## Instructions for the task
Restate word for word the lines in the listing below, starting at the line containing "rewrite take_app_length' by" and ending at the line containing "destruct (block_ns_computed rate", both included; leave out the rest.

## Data for the task
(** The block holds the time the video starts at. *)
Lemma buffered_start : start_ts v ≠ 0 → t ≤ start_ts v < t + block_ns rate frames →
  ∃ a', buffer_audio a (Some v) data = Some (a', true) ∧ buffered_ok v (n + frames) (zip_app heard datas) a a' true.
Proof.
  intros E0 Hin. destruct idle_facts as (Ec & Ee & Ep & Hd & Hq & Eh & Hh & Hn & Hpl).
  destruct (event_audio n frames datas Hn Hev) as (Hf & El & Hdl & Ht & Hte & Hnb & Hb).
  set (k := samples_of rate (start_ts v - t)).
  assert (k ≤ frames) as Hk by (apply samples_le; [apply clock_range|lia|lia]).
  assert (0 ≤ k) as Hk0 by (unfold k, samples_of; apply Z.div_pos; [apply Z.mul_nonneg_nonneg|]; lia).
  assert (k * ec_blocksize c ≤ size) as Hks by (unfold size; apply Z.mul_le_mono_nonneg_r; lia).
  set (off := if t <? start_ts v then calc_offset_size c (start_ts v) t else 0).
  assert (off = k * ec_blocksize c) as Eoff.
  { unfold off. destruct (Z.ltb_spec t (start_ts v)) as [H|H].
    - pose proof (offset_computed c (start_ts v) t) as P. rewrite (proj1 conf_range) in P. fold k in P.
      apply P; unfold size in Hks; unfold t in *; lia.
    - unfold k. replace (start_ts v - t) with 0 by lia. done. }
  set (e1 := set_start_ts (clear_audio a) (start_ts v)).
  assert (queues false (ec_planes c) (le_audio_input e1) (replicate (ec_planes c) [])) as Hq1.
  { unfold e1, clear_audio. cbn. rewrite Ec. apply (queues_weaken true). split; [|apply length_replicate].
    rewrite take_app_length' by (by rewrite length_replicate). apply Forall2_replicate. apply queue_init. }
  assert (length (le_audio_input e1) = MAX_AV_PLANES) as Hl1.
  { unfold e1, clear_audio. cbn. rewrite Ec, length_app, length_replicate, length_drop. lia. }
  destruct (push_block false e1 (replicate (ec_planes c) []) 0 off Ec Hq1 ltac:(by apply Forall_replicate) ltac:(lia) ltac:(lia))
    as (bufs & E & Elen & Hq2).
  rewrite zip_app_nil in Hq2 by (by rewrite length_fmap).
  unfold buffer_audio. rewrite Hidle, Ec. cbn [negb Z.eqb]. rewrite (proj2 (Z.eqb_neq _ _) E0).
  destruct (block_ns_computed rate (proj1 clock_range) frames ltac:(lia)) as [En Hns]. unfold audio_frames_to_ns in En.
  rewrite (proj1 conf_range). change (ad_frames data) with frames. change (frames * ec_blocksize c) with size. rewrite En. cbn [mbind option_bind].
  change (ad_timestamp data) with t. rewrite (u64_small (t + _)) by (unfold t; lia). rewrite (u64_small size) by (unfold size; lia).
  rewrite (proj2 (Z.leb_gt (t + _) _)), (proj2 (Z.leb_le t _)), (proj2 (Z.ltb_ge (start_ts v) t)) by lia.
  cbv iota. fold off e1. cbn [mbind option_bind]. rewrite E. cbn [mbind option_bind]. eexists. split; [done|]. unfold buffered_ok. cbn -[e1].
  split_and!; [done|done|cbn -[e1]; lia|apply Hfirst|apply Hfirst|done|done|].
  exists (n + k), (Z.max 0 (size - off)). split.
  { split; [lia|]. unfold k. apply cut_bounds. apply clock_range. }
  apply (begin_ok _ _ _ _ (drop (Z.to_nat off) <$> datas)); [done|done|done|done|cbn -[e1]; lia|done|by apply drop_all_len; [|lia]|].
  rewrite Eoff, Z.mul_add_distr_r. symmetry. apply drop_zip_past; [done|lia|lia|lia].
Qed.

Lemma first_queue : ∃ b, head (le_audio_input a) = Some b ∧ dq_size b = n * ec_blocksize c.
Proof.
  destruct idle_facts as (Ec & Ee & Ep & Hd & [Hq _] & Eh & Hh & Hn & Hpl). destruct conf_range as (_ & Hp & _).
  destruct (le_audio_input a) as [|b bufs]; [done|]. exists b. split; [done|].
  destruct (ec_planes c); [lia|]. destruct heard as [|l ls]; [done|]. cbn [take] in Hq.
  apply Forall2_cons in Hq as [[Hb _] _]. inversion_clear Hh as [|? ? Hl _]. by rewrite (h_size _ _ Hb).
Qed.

## Final answer
    rewrite take_app_length' by (by rewrite length_replicate). apply Forall2_replicate. apply queue_init. }
  assert (length (le_audio_input e1) = MAX_AV_PLANES) as Hl1.
  { unfold e1, clear_audio. cbn. rewrite Ec, length_app, length_replicate, length_drop. lia. }
  destruct (push_block false e1 (replicate (ec_planes c) []) 0 off Ec Hq1 ltac:(by apply Forall_replicate) ltac:(lia) ltac:(lia))
    as (bufs & E & Elen & Hq2).
  rewrite zip_app_nil in Hq2 by (by rewrite length_fmap).
  unfold buffer_audio. rewrite Hidle, Ec. cbn [negb Z.eqb]. rewrite (proj2 (Z.eqb_neq _ _) E0).
  destruct (block_ns_computed rate (proj1 clock_range) frames ltac:(lia)) as [En Hns]. unfold audio_frames_to_ns in En.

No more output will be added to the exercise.